Last year, Fritz moved to Thailand full time to be with his boyfriend since the early '70s, who had settled here several years earlier. Leonard Bucki is a former Philadelphia trial lawyer who Fritz says "never lost a case" and retired happily at age 51. Now they live in Somtien Beach, Fritz in a flower-draped hillside townhouse of his own, Len in a gorgeous modern beach house with his Thai boyfriend Num. Fritz also has a Thai friend with whom he seems to be---in the parlance of the '50s---going steady.

Fritz and Len are two warm, bright and delightful men, and we are grateful that we have been able to have breakfast with them every day and dinner on a couple of nights. We also spent a day at the gay beach with Fritz, who is a well-liked fixture there.

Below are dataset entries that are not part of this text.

(** * FRAM_FM24CXX_I2C: a shallow embedding of the driver and of its bus

    The driver [src/FRAM_FM24CXX_I2C.cpp] talks to the chip through the
    Arduino [Wire] transport and drives the write-protect pin through GPIO.
    The transport is abstracted as a type class [Bus] over a state type:
    every [Wire] call is a state transformer, so a driver operation is a
    function [B -> result * B].  An operation that performs no bus call
    returns the state it was given, for every instance of the class.

    The width of the C [int] matters in the range check
    [framAddr + (uint16_t) items - 1]: with a 16-bit [int] (AVR boards) the
    two [uint16_t] operands promote to [unsigned int] and the arithmetic
    wraps modulo 65536; with a 32-bit [int] they promote to [int] and no
    wrap happens.  Every operation takes the flag [int16] for this. *)

From Stdlib Require Import ZArith List Bool Lia.
Import ListNotations.
Open Scope Z_scope.

(** ** Constants of [FRAM_FM24CXX_I2C.h] *)

Definition MAXADDRESS_04 : Z := 512.
Definition MANAGE_WP : bool := false.

Definition ERROR_0 : Z := 0.
Definition ERROR_1 : Z := 1.
Definition ERROR_2 : Z := 2.
Definition ERROR_3 : Z := 3.
Definition ERROR_4 : Z := 4.
Definition ERROR_8 : Z := 8.
Definition ERROR_9 : Z := 9.
Definition ERROR_10 : Z := 10.
Definition ERROR_11 : Z := 11.

Definition HIGH : Z := 1.
Definition LOW : Z := 0.
Definition OUTPUT : Z := 1.

(** Store into a [uint8_t]. *)
Definition u8 (z : Z) : Z := Z.land z 255.

(** Arduino's [bitRead], [bitSet] and [bitClear] on a [uint8_t] lvalue. *)
Definition bitRead (x n : Z) : Z := Z.land (Z.shiftr x n) 1.
Definition bitSet (x n : Z) : Z := u8 (Z.lor x (Z.shiftl 1 n)).
Definition bitClear (x n : Z) : Z := u8 (Z.land x (Z.lnot (Z.shiftl 1 n))).

(** The new byte computed by [toggleBit]:
    [if ((buffer[0] & (1 << bitNb)) == (1 << bitNb)) bitClear(...);
     else bitSet(...);] *)
Definition toggled (b0 bitNb : Z) : Z :=
  if Z.land b0 (Z.shiftl 1 bitNb) =? Z.shiftl 1 bitNb
  then bitClear b0 bitNb else bitSet b0 bitNb.

(** ** The object *)

(** The data members of class [FRAM_FM24CXX_I2C]. *)
Record FRAM := mkFRAM {
  i2c_addr : Z;
  wpPin : Z;
  wpStatus : bool
}.

(** ** The Arduino [Wire] transport *)

Class Bus (B : Type) := {
  beginTransmission : Z -> B -> B;
  wire_write : Z -> B -> B;
  endTransmission : B -> Z * B;
  requestFrom : Z -> Z -> B -> Z * B;
  wire_read : B -> Z * B
}.

(** ** GPIO for the write-protect pin *)

Inductive gpio_event :=
| PinMode (pin mode : Z)
| DigitalWrite (pin level : Z).

Definition gpio := list gpio_event.

Definition pinMode (pin mode : Z) (g : gpio) : gpio := g ++ [PinMode pin mode].
Definition digitalWrite (pin level : Z) (g : gpio) : gpio :=
  g ++ [DigitalWrite pin level].

Section Driver.

Context {B : Type} `{Bus B}.
Variable int16 : bool.

(** [(framAddr >= MAXADDRESS_04) || ((framAddr + (uint16_t) items - 1)
    >= MAXADDRESS_04)], the guard shared by [writeArray] and
    [readArray]. *)
Definition out_of_range (framAddr items : Z) : bool :=
  let last := framAddr + items - 1 in
  let last := if int16 then last mod 65536 else last in
  (MAXADDRESS_04 <=? framAddr) || (MAXADDRESS_04 <=? last).

(** [i2c_addr | ((framAddr >> 8) & 0x1)] *)
Definition selector (self : FRAM) (framAddr : Z) : Z :=
  Z.lor (i2c_addr self) (Z.land (Z.shiftr framAddr 8) 1).
Lemma last_sorted_items {A} (items : list (string * A)) :
  match last (sorted_items items) with
  | Some x => x ∈ items ∧ ∀ y, y ∈ items → str_le y.1 x.1
  | None => items = []
  end.
Proof.
  unfold sorted_items.
  destruct (last (merge_sort by_key items)) as [x|] eqn:Hlast.
  - split.
    + apply last_Some_elem_of in Hlast. by rewrite merge_sort_Permutation in Hlast.
    + intros y Hy. rewrite <- (merge_sort_Permutation by_key) in Hy.
      revert y Hy. apply (last_sorted_max by_key); [|done].
      * apply StronglySorted_merge_sort; apply _.
  - apply last_None in Hlast. apply Permutation_nil_r.
    rewrite <- Hlast. by rewrite merge_sort_Permutation.
Qed.

(** With distinct keys, the item with the greatest key is the last one
    of the sorted items. *)
Lemma last_sorted_items_max {A} (items : list (string * A)) (x : string * A) :
  NoDup items.*1 → x ∈ items → (∀ y, y ∈ items → str_le y.1 x.1) →
  last (sorted_items items) = Some x.
Proof.
  intros Hnd Hx Hmax. pose proof (last_sorted_items items) as H.
  destruct (last (sorted_items items)) as [x'|];
    [|subst; by apply elem_of_nil in Hx].
  destruct H as [Hx' Hmax']. f_equal.
  assert (x'.1 = x.1) as Hk.
  { apply (anti_symm str_le); [by apply Hmax|by apply Hmax']. }
  apply list_elem_of_lookup in Hx as [i Hi], Hx' as [j Hj].
  assert (i = j) as ->; [|congruence].
  eapply NoDup_lookup; [done| |].
  - rewrite list_lookup_fmap, Hi. done.
  - rewrite list_lookup_fmap, Hj. cbn. by rewrite Hk.
Qed.

Lemma elem_of_sorted_keys {A} (m : gmap string A) (k : string) :
  k ∈ sorted (map_to_list m).*1 ↔ is_Some (m !! k).
Proof.
  unfold sorted. rewrite merge_sort_Permutation. split.
  - intros [[k' v] [-> Hk]]%list_elem_of_fmap.
    apply elem_of_map_to_list in Hk. by exists v.
  - intros [v Hv]. apply list_elem_of_fmap. exists (k, v).
    split; [done|]. by apply elem_of_map_to_list.
Qed.

Section Eval.
Context {V : Type}.
Variable aggregate : string → list V → V.
Implicit Types results : list (string * gmap string V).

Lemma values_of_spec measure results :
  match values_of measure results with
  | inr vs => vs = omap (λ q, q.2 !! measure) results
              ∧ ∀ q, q ∈ results → is_Some (q.2 !! measure)
  | inl e => e = KeyError measure ∧ ∃ q, q ∈ results ∧ q.2 !! measure = None
  end.
Proof.
  induction results as [|q rest IH]; cbn [values_of omap list_omap].
  - split; [done|]. by intros q ?%elem_of_nil.
  - destruct (q.2 !! measure) as [v|] eqn:Hq.
    + destruct (values_of measure rest) as [e|vs].
      * destruct IH as (-> & q' & Hq' & Hnone). split; [done|].
        exists q'. split; [by right|done].
      * destruct IH as [-> IH]. split; [done|].
        intros q' [->|Hq']%elem_of_cons; [by rewrite Hq|by apply IH].
    + split; [done|]. exists q. split; [by left|done].
Qed.

Lemma all_lines_spec results measures :
  match (all_lines aggregate results measures).2 with
  | None =>
    (all_lines aggregate results measures).1
    = (λ m, Line m "all" (aggregate m (omap (λ q, q.2 !! m) results)))
        <$> measures
    ∧ ∀ m q, m ∈ measures → q ∈ results → is_Some (q.2 !! m)
  | Some e =>
    ∃ m q, e = KeyError m ∧ m ∈ measures ∧ q ∈ results ∧ q.2 !! m = None
  end.
Proof.
  induction measures as [|m rest IH]; cbn [all_lines fmap list_fmap snd fst].
  - split; [done|]. by intros m q ?%elem_of_nil.
  - pose proof (values_of_spec m results) as Hm.
    destruct (values_of m results) as [e|vs]; cbn [snd fst].
    + destruct Hm as (-> & q & Hq & Hnone). exists m, q.
      split; [done|]. split; [by left|done].
    + destruct Hm as [-> Hm].
      destruct ((all_lines aggregate results rest).2) as [e|].
      * destruct IH as (m' & q & -> & Hm' & Hq & Hnone). exists m', q.
        split; [done|]. split; [by right|done].
      * destruct IH as [-> IH]. split; [done|].
        intros m' q [->|Hm']%elem_of_cons Hq; [by apply Hm|by apply IH].
Qed.

(** TrecEval runs to its end exactly when there is a query and every
    query has every measure of the query with the greatest identifier. *)
Theorem eval_completes results :
  NoDup results.*1 →
  (TrecEval aggregate results).2 = None ↔
  ∃ lastq, lastq ∈ results ∧ (∀ q, q ∈ results → str_le q.1 lastq.1)
           ∧ ∀ q m, q ∈ results → is_Some (lastq.2 !! m) → is_Some (q.2 !! m).
Proof.
  intros Hnd. unfold TrecEval, last_measures. split.
  - pose proof (last_sorted_items results) as Hlast.
    destruct (last (sorted_items results)) as [lastq|]; [|done].
    cbn [fmap option_fmap option_map snd]. intros Hnone.
    destruct Hlast as [Hin Hmax]. exists lastq. split; [done|]. split; [done|].
    pose proof (all_lines_spec results (sorted (map_to_list lastq.2).*1)) as H.
    rewrite Hnone in H. destruct H as [_ H].
    intros q m Hq Hm. apply H; [|done]. by apply elem_of_sorted_keys.
  - intros (lastq & Hin & Hmax & Hall).
    rewrite (last_sorted_items_max results lastq) by done.
    cbn [fmap option_fmap option_map snd].
    pose proof (all_lines_spec results (sorted (map_to_list lastq.2).*1)) as H.
    destruct ((all_lines aggregate results _).2) as [e|]; [|done].
    destruct H as (m & q & _ & Hm%elem_of_sorted_keys & Hq & Hnone).
    destruct (Hall q m Hq Hm) as [v Hv]. congruence.
Qed.

(** An error of TrecEval is the unbound variable of an empty result,
    with nothing printed, or the missing key of a measure that the last
    query has and some query lacks, after all the per-query lines. *)
Theorem eval_error results e :
  (TrecEval aggregate results).2 = Some e →
  match e with
  | UnboundLocalError =>
    results = [] ∧ (TrecEval aggregate results).1 = []
  | KeyError m =>
    (∃ lastq q, lastq ∈ results ∧ (∀ q', q' ∈ results → str_le q'.1 lastq.1)
                ∧ is_Some (lastq.2 !! m) ∧ q ∈ results ∧ q.2 !! m = None)
    ∧ query_lines results `prefix_of` (TrecEval aggregate results).1
  end.
Proof.
  unfold TrecEval, last_measures.
  pose proof (last_sorted_items results) as Hlast.
  destruct (last (sorted_items results)) as [lastq|];
    cbn [fmap option_fmap option_map snd fst].
  - intros He. destruct Hlast as [Hin Hmax].
    pose proof (all_lines_spec results (sorted (map_to_list lastq.2).*1)) as H.
    rewrite He in H. destruct H as (m & q & -> & Hm%elem_of_sorted_keys & Hq & Hnone).
    split; [by exists lastq, q|]. by eexists.
  - intros [= <-]. subst results. done.
Qed.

It was at this beach where Len met Num seven years ago when he was 23. Num is a lovely man, and Fritz told a lovely story about him. The three men travel together and once spent Christmas in Philadelphia. Num was reluctant to accompany Fritz to an open rehearsal of Beethoven's Ninth. Len---who has educated this former farm-boy-then-beach-boy-masseur---talked Num into tagging along, and said he could always leave during a break in the rehearsals. At the break, Fritz asked Num if he preferred to duck out. Said Num: "Oh no! I stay. It make me feel all funny inside." I've never heard it summed up better.

Joe and I are staying in town at a place called the Hotel Ambiance, and it's got plenty of that.

Tomorrow we return to Bangkok, where Joe will receive a final onceover by his surgeon and physical therapist. The shoulder is doing well, although Joe's metal-slinging activities will be restricted for a couple of months, an inconvenience.

Wednesday we fly to Delhi, then on Thursday toward Newark and on to Boston, landing at Logan Friday morning. We will be happy to be back with our family and friends and our good lives in the Berkshires. And within days, our Great Shlep of 2008 will likely feel as if it never actually happened. But luckily, it did.